Download version 0.9 of StripTags for PHP5

One of the greater dangers facing web application authors today are Cross Site Scripting attacks (given the initialism XSS, so as not to be confused with cascading style sheets). In this, people filling in forms on your web site (such as a comment on a blog entry, etc.) include malicious input that, when others go to view it, can cause effects that range from the annoying (popping up advertisements) to the dangerous (redirecting you to a site that “spoofs” the current site and spies on your input).

A simple example of this would be if you implement a bulletin board-like system via which users can enter small messages of their own. A user could choose to enter in the comment body:

<script>
document.location = "http://maliciousspoofsite.com";
</script>

When they submit this page and somebody else goes to view it, they are redirected, possibly without even knowing it, to another site with all sorts of potential consequences.

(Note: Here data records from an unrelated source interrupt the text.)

Lemma rel_screen s a s' : con_rel s a → same_input s s' → screen_ok s' → con_rel s' a.
Proof.
  intros [Hl Hr Hw He Hmax Hat Hline _] (E1 & E2 & E3 & E4) Hs. split; rewrite ?E1, ?E2, ?E3, ?E4; try done.
  intros i x Hi. unfold ring. rewrite E1. by apply Hat.
Qed.

(** One backspace, on the screen as well. *)
Lemma backspace_ok s q l c :
  con_rel s (mkAcon q (l ++ [c])) → wp (modify (λ s, set_e (u32 (c_e s - 1)) s);; consputc BACKSPACE) (λ _ s', con_rel s' (mkAcon q l)) s.
Proof.
  intros Hrel. apply wp_modify. eapply wp_mono; [apply consputc_ok; apply (cr_screen _ _ Hrel)|]. intros [] s' (Hs & Hsame & _). by eapply rel_backspace.
Qed.

Lemma last_char s q l c : con_rel s (mkAcon q (l ++ [c])) → ring s (u32 (c_e s - 1)) = c ∧ c ≠ Byte.x0a.
Proof.
  intros [Hl Hr Hw He Hmax Hat Hline _]. cbn [a_queue a_line] in *. rewrite ring_u32, He. split.
  - rewrite <-(ring_u32 s), u32_sub, ring_u32. rewrite app_assoc, length_app. cbn [length]. rewrite <-(Hat (length (q ++ l)) c).
    + f_equal. lia.
    + rewrite app_assoc, lookup_app_r by lia. by rewrite Nat.sub_diag.
  - intros ->. apply Hline, elem_of_app. right. by left.
Qed.

Lemma kill_line_ok n s q l : con_rel s (mkAcon q l) → (length l < n)%nat → wp (kill_line n) (λ _ s', con_rel s' (mkAcon q [])) s.
Proof.
  revert s l. induction n as [|n IH]; intros s l Hrel Hn; [lia|]. cbn [kill_line]. apply wp_getS. pose proof (edit_empty _ _ Hrel) as Hee. cbn in Hee.
  destruct (Z.eqb_spec (c_e s) (c_w s)) as [E|E]; cbn [negb andb].
  - apply wp_ret. apply Hee in E as ->. done.
  - destruct l as [|c l _] using rev_ind; [by destruct E; apply Hee|]. destruct (last_char s q l c Hrel) as [-> Hc]. rewrite bool_decide_eq_false_2 by done. cbn [negb].
    change (wp ((modify (λ s, set_e (u32 (c_e s - 1)) s);; consputc BACKSPACE);; kill_line n) (λ _ s', con_rel s' (mkAcon q [])) s).
    wp_step backspace_ok; [done|]. intros [] s' Hrel'. apply (IH s' l Hrel'). rewrite length_app in Hn. cbn in Hn. lia.
Qed.

(** A character at the end of the line. *)
Definition put_char (b : byte) s : con :=
  set_input (<[Z.to_nat (c_e s mod Z.of_nat INPUT_BUF) := b]> (c_buf s)) (c_r s) (c_w s) (u32 (c_e s + 1)) s.

Lemma put_char_at s a b i c :
  con_rel s a → (length (a_queue a ++ a_line a) < INPUT_BUF)%nat → (a_queue a ++ a_line a ++ [b]) !! i = Some c →
  ring (put_char b s) (c_r s + Z.of_nat i) = c.
Proof.
  intros [Hl Hr Hw He Hmax Hat Hline _] Hlt Hi. set (k := length (a_queue a ++ a_line a)) in *. unfold ring. cbn [put_char set_input c_buf].
  assert (Hek : c_e s mod Z.of_nat INPUT_BUF = (c_r s + Z.of_nat k) mod Z.of_nat INPUT_BUF).
  { rewrite He. unfold u32, INPUT_BUF. change (Z.of_nat 128) with 128. rewrite <-(Z.mod_add ((c_r s + Z.of_nat k) mod 2 ^ 32) ((c_r s + Z.of_nat k) / 2 ^ 32 * 2 ^ 25) 128) by lia.
    f_equal. pose proof (Z_div_mod_eq_full (c_r s + Z.of_nat k) (2 ^ 32)). lia. }
  rewrite app_assoc in Hi. rewrite Hek. unfold INPUT_BUF in *. change (Z.of_nat 128) with 128 in *.
  destruct (decide (i = k)) as [->|Hne].
  - rewrite lookup_app_r in Hi by (fold k; lia). fold k in Hi. rewrite Nat.sub_diag in Hi. injection Hi as ->.
    apply list_lookup_total_insert_eq. rewrite Hl. pose proof (Z.mod_pos_bound (c_r s + Z.of_nat k) 128). lia.
  - pose proof (lookup_lt_Some _ _ _ Hi) as Hik. rewrite length_app in Hik. fold k in Hik. cbn in Hik.
    rewrite lookup_app_l in Hi by (fold k; lia). rewrite list_lookup_total_insert_ne; [by apply Hat|]. intros E.
    pose proof (Z.mod_pos_bound (c_r s + Z.of_nat k) 128 ltac:(lia)). pose proof (Z.mod_pos_bound (c_r s + Z.of_nat i) 128 ltac:(lia)).
    assert (E' : (c_r s + Z.of_nat k) mod 128 = (c_r s + Z.of_nat i) mod 128) by lia.
    pose proof (Z_div_mod_eq_full (c_r s + Z.of_nat k) 128). pose proof (Z_div_mod_eq_full (c_r s + Z.of_nat i) 128). nia.
Qed.
(** A new direct block. *)
Lemma extend_direct : faddr V x bn = 0 → bn < NDIRECT →
  extended V fb x c p (put V fb) (fb + 1) (set_iaddrs (<[Z.to_nat bn := fb]> (i_addrs x)) x) fb.
Proof.
  intros H0 Hd. pose proof (proj1 faddr_zero H0) as Hl. pose proof (bn_range c Hbn) as Hr. fold bn in Hr. unfold NDIRECT in Hd.
  pose proof (f_addrs _ _ _ _ Hok i x Hx) as H13. pose proof (need_new Hl) as Hn. rewrite (proj2 (Z.eqb_neq bn 12)) in Hn by lia.
  pose proof (f_ind _ _ _ _ Hok i x c Hx Hc) as Hi. pose proof (f_fb _ _ _ _ Hok).
  assert (E12 : <[Z.to_nat bn := fb]> (i_addrs x) !!! 12%nat = i_addrs x !!! 12%nat) by (apply list_lookup_total_insert_ne; lia).
  split; fold bn; cbn [i_addrs set_iaddrs]; rewrite ?E12.
  - by rewrite length_insert.
  - apply faddr_direct; [done|unfold NDIRECT; lia|]. intros Hnz. apply Hi in Hnz. lia.
  - right. split; [done|lia].
  - by left.
  - rewrite Hi, flen_app. pose proof off_facts. lia.
  - unfold put. by rewrite fn_lookup_insert.
  - intros k Hk _. unfold put. by rewrite fn_lookup_insert_ne.
  - intros k. apply put_sect, Hok.
  - lia.
Qed.

Let kslot : nat := (4 * Z.to_nat (bn - NDIRECT))%nat.
Let link (a b : Z) : Z → list byte := <[a := st 4 kslot b (V a)]> V.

Good news arrives with a very basic solution to this problem in the form of the strip_tags function in PHP. This function simply looks for any markup elements in a given string and removes them:

<?php

  $str = "This is a<strong>string</strong> with
<script>document.location = 'http://moo.cow';</script>";

  $str = strip_tags($str);

  echo $str;
?>

This script prints out:

  This is a string with
document.location = 'http://moo.cow';

While it may render output less attractive, it has effectively neutralised the danger.

Another option is the htmlspecialchars function (and its close cousin, htmlentities), will simply convert any < or > characters into the HTML entities: &lt; and &gt; respectively.

Unfortunately, these can be extremely restrictive when we are writing web applications where we want to allow some degree of user input. If we want to let users include hyperlinks, images, or other harmless types of markup, we have a problem.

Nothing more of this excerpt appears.